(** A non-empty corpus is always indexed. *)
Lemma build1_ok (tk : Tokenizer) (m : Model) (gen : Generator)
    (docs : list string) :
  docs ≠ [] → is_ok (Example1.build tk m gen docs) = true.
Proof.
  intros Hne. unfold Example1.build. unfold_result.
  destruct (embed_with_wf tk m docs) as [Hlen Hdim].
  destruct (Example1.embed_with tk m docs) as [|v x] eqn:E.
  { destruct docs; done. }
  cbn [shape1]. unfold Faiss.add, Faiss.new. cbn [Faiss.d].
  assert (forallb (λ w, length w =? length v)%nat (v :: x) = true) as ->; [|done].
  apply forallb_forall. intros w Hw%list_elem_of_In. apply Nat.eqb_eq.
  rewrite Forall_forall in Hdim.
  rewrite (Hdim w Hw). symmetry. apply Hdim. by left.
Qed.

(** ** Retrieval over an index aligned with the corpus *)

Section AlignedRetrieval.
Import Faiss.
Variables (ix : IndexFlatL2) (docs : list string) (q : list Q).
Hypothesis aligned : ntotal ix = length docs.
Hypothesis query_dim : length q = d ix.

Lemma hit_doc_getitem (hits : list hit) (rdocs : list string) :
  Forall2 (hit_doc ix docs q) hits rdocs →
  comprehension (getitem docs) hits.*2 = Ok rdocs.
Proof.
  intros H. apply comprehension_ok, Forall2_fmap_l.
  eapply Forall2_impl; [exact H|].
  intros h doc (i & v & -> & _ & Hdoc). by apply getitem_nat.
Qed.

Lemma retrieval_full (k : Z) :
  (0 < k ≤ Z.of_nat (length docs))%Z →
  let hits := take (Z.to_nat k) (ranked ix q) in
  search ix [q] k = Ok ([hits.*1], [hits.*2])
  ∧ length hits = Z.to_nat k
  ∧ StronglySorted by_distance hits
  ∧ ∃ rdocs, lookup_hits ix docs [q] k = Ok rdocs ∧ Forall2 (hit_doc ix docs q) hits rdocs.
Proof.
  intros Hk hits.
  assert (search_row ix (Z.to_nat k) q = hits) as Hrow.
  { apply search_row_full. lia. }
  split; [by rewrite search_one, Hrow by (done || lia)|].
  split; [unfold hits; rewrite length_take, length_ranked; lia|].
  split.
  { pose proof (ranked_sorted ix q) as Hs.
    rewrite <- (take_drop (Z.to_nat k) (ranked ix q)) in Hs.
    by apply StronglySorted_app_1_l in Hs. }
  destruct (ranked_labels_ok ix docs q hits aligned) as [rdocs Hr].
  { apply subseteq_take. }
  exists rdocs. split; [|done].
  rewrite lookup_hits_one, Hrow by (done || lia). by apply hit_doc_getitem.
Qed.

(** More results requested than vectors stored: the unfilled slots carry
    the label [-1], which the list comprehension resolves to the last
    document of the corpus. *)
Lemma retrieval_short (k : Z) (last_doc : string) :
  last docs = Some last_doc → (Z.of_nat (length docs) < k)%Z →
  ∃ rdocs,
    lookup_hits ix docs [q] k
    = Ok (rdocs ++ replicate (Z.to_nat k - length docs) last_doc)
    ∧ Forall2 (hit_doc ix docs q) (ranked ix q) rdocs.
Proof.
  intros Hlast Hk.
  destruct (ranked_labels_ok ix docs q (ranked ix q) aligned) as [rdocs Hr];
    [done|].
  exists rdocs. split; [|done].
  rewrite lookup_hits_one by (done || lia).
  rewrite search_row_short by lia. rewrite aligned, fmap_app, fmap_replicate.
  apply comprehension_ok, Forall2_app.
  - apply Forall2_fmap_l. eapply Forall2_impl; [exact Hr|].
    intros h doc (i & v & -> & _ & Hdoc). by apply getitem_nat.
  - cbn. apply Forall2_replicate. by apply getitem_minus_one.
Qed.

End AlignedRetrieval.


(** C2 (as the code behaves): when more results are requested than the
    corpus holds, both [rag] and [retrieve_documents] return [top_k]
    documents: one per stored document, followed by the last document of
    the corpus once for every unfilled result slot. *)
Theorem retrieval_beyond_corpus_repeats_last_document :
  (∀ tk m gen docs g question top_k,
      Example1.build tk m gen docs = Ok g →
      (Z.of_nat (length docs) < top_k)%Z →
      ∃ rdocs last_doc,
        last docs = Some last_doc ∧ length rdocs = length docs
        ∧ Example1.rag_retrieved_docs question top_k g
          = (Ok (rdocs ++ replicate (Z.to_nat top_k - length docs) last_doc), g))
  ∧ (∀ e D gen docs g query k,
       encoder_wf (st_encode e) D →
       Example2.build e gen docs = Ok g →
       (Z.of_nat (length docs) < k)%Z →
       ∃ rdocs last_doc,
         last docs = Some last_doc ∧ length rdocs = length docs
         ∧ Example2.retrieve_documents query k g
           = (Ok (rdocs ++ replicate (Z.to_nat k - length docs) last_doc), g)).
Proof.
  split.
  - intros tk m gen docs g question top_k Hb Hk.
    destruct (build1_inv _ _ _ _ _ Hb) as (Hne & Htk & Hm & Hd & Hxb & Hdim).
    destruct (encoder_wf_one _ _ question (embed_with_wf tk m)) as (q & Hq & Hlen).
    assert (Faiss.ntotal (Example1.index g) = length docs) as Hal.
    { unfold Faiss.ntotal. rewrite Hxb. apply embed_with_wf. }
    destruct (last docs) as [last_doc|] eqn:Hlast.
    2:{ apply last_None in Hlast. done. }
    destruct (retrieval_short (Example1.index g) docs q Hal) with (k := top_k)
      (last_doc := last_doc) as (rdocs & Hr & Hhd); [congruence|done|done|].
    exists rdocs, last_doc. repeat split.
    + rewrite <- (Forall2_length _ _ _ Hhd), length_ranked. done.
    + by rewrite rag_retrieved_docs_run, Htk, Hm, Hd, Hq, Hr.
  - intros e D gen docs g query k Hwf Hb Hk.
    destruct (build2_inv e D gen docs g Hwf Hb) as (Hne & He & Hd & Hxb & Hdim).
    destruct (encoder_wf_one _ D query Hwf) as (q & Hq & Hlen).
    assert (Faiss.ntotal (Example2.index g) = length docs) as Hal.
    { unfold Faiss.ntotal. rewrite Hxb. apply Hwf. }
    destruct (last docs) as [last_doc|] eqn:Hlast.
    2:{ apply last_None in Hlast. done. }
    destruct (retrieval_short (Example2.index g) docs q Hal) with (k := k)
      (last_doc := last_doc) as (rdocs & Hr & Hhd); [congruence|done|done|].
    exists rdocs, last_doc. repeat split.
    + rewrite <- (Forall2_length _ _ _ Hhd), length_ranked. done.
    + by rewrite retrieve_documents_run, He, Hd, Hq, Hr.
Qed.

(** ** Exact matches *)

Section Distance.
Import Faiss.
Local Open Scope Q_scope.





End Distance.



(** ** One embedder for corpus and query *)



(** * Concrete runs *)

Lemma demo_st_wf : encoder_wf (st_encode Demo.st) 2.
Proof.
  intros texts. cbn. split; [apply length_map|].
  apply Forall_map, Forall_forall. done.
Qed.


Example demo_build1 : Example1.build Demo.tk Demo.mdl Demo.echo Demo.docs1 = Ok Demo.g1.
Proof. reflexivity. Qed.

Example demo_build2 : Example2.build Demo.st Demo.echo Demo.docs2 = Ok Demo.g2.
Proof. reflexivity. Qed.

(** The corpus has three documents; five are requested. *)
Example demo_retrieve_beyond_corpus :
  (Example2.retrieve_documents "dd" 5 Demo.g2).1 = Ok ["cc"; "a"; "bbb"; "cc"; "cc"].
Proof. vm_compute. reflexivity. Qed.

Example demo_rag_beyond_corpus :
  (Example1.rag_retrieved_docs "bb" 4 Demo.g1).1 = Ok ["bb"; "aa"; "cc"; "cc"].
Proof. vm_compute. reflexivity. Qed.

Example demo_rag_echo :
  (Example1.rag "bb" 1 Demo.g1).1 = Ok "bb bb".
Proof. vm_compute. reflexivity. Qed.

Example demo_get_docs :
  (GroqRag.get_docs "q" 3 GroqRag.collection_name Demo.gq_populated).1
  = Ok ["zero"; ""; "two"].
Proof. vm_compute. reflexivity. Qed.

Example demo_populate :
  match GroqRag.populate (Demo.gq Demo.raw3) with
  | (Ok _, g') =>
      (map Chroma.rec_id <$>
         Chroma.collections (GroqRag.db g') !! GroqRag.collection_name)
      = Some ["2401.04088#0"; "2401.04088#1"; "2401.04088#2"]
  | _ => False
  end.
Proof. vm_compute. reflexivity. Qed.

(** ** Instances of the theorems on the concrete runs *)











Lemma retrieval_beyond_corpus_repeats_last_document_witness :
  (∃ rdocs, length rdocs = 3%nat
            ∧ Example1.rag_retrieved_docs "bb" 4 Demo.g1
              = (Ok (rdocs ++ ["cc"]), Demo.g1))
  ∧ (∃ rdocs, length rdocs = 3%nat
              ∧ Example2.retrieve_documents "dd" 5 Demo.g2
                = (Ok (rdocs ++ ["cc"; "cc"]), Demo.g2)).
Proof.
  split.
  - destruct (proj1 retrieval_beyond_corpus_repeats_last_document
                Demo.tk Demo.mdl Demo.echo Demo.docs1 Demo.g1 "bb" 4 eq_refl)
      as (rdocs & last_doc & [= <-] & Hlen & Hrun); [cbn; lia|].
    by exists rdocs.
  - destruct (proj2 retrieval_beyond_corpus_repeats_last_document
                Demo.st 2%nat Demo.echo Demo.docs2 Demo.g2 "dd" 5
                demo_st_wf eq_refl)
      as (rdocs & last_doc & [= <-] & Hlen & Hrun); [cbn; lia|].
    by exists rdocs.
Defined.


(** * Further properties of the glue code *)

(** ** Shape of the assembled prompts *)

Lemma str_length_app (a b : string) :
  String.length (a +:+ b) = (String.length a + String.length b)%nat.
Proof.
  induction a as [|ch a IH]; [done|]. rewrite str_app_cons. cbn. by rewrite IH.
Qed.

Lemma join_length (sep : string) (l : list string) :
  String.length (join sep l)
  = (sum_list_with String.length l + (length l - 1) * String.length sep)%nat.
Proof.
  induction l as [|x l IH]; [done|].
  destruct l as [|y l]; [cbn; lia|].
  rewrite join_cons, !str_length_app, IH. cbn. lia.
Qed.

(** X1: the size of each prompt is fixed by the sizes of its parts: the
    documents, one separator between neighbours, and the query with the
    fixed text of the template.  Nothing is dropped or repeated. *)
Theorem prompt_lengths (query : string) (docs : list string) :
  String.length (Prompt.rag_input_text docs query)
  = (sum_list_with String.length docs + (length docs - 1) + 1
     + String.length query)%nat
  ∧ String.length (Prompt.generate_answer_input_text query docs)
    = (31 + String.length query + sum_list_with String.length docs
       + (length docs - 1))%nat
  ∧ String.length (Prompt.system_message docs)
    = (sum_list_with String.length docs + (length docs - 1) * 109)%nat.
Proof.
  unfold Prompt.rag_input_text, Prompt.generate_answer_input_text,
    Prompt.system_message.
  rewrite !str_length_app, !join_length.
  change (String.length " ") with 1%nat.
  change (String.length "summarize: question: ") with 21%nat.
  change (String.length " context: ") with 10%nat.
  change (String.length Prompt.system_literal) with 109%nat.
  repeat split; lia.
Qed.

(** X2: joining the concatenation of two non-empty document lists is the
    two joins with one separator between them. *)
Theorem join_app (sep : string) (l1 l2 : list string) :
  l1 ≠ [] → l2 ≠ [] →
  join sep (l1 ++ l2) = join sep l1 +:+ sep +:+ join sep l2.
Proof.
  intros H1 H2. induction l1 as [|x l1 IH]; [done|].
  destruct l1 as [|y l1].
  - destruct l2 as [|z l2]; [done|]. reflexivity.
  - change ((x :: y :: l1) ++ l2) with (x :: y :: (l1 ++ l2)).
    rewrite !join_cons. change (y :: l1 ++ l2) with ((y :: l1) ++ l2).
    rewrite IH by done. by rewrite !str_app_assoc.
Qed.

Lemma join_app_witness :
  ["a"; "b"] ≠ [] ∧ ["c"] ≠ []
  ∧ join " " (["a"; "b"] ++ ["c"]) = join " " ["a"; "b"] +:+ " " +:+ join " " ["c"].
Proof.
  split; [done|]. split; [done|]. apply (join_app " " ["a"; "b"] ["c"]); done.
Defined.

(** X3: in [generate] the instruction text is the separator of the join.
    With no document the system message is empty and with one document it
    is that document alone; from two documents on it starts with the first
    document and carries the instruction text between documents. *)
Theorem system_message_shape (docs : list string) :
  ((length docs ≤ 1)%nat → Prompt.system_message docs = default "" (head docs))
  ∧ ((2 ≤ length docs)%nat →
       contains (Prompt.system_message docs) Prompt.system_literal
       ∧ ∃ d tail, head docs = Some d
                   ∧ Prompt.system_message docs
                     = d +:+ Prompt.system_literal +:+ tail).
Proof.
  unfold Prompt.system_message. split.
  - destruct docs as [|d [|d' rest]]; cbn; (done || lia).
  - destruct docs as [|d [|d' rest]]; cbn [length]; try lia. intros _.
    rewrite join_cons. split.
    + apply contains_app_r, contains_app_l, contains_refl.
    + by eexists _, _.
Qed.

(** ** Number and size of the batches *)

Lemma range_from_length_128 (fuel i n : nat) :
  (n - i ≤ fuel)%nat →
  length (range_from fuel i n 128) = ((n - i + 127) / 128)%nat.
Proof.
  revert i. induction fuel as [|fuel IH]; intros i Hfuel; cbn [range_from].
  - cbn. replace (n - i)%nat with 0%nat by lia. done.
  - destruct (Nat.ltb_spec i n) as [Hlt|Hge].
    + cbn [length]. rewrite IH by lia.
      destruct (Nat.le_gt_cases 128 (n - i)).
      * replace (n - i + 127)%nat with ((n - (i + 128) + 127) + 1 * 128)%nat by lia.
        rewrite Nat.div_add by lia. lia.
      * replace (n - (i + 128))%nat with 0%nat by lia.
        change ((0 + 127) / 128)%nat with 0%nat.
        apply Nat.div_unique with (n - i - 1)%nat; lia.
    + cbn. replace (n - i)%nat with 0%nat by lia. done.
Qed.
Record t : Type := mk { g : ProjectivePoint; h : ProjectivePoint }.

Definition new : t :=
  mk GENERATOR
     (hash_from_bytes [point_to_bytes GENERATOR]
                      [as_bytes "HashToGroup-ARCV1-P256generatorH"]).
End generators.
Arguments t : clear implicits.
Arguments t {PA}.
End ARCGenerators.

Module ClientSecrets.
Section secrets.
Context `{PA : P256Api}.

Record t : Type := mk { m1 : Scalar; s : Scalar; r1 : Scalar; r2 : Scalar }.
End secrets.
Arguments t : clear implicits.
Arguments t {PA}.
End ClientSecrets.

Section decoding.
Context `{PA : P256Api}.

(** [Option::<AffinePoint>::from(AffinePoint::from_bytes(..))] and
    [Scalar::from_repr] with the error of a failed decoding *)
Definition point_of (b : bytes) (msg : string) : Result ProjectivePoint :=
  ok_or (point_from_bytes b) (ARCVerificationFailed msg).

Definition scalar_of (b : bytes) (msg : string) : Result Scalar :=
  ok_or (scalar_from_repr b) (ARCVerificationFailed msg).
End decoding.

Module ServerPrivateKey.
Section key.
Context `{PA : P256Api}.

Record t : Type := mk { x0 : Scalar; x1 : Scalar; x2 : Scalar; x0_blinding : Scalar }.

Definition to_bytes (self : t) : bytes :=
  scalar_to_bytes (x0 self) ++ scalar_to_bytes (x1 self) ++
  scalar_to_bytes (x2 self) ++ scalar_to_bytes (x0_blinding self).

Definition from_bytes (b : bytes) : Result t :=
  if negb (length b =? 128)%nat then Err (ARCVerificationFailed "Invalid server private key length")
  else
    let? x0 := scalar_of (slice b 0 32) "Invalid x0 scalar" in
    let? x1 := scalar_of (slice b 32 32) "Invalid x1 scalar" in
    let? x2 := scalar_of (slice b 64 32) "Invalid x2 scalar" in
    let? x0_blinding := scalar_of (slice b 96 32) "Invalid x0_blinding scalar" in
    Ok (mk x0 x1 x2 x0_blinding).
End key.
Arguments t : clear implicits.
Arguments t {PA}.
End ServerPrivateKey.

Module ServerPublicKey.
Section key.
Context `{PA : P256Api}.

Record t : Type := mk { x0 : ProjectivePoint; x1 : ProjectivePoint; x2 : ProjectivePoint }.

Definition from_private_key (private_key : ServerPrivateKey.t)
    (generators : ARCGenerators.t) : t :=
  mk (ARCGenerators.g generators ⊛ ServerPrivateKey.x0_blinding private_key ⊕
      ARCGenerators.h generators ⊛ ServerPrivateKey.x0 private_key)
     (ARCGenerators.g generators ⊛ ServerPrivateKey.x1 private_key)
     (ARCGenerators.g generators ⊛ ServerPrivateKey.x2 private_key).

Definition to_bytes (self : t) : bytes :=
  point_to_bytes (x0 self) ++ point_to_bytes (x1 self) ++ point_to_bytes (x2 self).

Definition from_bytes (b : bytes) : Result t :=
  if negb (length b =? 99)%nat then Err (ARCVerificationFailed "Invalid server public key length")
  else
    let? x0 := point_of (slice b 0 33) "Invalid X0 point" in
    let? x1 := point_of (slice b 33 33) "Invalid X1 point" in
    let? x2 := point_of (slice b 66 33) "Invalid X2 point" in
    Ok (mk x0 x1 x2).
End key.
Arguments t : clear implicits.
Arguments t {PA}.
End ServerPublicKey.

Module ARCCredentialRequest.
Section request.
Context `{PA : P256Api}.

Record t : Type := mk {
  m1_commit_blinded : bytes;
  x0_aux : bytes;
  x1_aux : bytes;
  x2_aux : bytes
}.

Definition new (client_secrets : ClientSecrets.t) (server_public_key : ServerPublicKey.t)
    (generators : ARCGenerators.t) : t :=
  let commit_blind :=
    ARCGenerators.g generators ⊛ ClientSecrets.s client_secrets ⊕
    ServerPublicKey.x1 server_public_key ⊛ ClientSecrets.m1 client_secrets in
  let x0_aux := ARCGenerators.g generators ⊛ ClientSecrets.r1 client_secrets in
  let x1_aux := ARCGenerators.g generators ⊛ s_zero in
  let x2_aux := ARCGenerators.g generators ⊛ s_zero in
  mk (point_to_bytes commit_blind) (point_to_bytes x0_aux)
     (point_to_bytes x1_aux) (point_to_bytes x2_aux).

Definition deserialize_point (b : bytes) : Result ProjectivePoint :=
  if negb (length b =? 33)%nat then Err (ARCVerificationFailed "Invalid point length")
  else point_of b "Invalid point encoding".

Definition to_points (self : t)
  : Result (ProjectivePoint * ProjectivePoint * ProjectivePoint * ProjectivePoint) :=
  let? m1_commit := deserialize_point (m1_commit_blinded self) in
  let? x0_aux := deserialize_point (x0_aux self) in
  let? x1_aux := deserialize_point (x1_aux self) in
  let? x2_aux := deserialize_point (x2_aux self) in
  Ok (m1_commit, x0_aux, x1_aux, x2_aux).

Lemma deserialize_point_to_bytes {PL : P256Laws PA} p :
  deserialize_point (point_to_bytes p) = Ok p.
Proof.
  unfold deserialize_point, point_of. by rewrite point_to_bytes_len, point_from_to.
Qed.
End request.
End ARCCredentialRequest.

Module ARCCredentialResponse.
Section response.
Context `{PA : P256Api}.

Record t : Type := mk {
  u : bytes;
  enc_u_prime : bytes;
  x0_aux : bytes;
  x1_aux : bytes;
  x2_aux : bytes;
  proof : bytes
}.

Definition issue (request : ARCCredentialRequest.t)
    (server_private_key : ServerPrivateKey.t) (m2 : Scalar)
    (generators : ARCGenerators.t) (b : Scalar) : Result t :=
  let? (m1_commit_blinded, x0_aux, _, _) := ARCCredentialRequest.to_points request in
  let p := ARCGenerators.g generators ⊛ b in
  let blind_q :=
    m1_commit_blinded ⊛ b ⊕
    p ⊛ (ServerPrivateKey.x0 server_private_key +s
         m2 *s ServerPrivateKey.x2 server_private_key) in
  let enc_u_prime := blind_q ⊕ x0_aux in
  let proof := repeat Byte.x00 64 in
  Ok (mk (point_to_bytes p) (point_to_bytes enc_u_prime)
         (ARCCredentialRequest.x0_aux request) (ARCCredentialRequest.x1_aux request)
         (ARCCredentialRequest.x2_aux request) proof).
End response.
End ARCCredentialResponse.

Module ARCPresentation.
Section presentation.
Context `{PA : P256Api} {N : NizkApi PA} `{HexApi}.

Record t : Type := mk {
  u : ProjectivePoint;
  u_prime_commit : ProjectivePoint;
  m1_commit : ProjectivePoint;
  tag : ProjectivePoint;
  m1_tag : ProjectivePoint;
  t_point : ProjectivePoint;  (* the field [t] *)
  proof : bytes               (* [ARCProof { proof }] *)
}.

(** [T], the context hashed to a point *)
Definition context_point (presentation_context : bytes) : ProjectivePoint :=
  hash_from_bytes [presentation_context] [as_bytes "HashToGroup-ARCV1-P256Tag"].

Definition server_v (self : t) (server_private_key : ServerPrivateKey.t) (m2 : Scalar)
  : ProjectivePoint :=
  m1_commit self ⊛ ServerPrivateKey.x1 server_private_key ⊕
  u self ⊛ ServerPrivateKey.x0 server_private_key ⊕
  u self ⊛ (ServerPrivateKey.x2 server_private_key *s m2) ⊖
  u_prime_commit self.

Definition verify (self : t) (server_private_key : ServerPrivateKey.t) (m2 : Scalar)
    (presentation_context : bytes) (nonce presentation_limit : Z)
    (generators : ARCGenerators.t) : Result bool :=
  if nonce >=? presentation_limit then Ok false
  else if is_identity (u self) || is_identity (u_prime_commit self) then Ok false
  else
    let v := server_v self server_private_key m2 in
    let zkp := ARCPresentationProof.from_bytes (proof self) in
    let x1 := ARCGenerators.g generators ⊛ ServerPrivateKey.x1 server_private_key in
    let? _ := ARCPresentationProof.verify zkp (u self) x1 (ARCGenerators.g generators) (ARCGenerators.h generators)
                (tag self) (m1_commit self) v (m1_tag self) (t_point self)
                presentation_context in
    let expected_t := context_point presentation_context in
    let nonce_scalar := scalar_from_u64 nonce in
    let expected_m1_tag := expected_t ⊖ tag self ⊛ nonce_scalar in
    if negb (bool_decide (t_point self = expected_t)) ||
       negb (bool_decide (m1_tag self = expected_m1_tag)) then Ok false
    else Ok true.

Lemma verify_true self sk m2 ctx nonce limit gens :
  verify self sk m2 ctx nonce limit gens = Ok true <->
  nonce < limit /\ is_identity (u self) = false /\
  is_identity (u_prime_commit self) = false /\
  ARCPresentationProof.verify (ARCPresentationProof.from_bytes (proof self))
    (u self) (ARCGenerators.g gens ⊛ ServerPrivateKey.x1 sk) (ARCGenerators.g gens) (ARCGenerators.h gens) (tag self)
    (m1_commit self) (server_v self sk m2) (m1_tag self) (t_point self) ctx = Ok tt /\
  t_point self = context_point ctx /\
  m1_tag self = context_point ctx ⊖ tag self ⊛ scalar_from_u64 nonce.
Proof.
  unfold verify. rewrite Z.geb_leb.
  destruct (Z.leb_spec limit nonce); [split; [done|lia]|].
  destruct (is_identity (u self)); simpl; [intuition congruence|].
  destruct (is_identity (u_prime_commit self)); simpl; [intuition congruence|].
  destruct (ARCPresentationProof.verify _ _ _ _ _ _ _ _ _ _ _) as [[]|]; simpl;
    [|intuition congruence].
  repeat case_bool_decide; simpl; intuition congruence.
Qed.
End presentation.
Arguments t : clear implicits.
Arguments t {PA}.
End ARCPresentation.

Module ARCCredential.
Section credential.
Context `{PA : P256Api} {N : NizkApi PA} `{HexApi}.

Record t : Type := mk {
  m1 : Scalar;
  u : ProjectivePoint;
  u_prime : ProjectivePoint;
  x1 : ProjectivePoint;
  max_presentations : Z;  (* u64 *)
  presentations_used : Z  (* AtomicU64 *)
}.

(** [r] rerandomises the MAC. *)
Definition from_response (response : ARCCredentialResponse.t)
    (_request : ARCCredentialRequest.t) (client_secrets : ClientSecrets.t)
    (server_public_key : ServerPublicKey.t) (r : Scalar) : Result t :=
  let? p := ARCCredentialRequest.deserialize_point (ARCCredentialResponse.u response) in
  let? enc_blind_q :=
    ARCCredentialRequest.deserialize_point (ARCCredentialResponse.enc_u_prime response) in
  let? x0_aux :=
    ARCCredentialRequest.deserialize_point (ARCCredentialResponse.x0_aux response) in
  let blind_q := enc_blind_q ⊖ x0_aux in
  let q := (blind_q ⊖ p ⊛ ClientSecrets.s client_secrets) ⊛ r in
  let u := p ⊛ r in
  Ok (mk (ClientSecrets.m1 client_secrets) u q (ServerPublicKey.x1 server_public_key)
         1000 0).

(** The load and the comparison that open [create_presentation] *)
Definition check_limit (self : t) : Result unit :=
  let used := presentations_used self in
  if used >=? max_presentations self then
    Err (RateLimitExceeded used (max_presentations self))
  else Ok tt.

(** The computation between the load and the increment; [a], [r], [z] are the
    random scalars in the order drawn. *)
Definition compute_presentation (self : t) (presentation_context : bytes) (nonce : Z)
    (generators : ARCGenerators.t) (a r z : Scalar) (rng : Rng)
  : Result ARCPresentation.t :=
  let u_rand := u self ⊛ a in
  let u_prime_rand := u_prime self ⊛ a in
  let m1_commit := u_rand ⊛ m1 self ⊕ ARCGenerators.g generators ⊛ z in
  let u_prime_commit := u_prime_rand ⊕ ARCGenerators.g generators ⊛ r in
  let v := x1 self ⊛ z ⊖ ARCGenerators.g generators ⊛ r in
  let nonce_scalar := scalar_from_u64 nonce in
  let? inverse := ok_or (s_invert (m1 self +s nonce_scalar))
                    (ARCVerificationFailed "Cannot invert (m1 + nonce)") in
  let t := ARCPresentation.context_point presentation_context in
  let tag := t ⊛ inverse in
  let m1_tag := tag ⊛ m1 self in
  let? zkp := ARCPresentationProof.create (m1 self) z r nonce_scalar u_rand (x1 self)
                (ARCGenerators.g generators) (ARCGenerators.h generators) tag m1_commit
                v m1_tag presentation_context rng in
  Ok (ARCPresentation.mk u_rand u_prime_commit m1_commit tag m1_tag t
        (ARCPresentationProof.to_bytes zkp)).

- Aim of the exercise: All that is wanted is an exact copy of the lines above from the one with "rewrite search_row_short by" through the one with "encoder_wf (st_encode e) D →", with both ends included.

- Exercise output:
  rewrite search_row_short by lia. rewrite aligned, fmap_app, fmap_replicate.
  apply comprehension_ok, Forall2_app.
  - apply Forall2_fmap_l. eapply Forall2_impl; [exact Hr|].
    intros h doc (i & v & -> & _ & Hdoc). by apply getitem_nat.
  - cbn. apply Forall2_replicate. by apply getitem_minus_one.
Qed.

End AlignedRetrieval.


(** C2 (as the code behaves): when more results are requested than the
    corpus holds, both [rag] and [retrieve_documents] return [top_k]
    documents: one per stored document, followed by the last document of
    the corpus once for every unfilled result slot. *)
Theorem retrieval_beyond_corpus_repeats_last_document :
  (∀ tk m gen docs g question top_k,
      Example1.build tk m gen docs = Ok g →
      (Z.of_nat (length docs) < top_k)%Z →
      ∃ rdocs last_doc,
        last docs = Some last_doc ∧ length rdocs = length docs
        ∧ Example1.rag_retrieved_docs question top_k g
          = (Ok (rdocs ++ replicate (Z.to_nat top_k - length docs) last_doc), g))
  ∧ (∀ e D gen docs g query k,
       encoder_wf (st_encode e) D →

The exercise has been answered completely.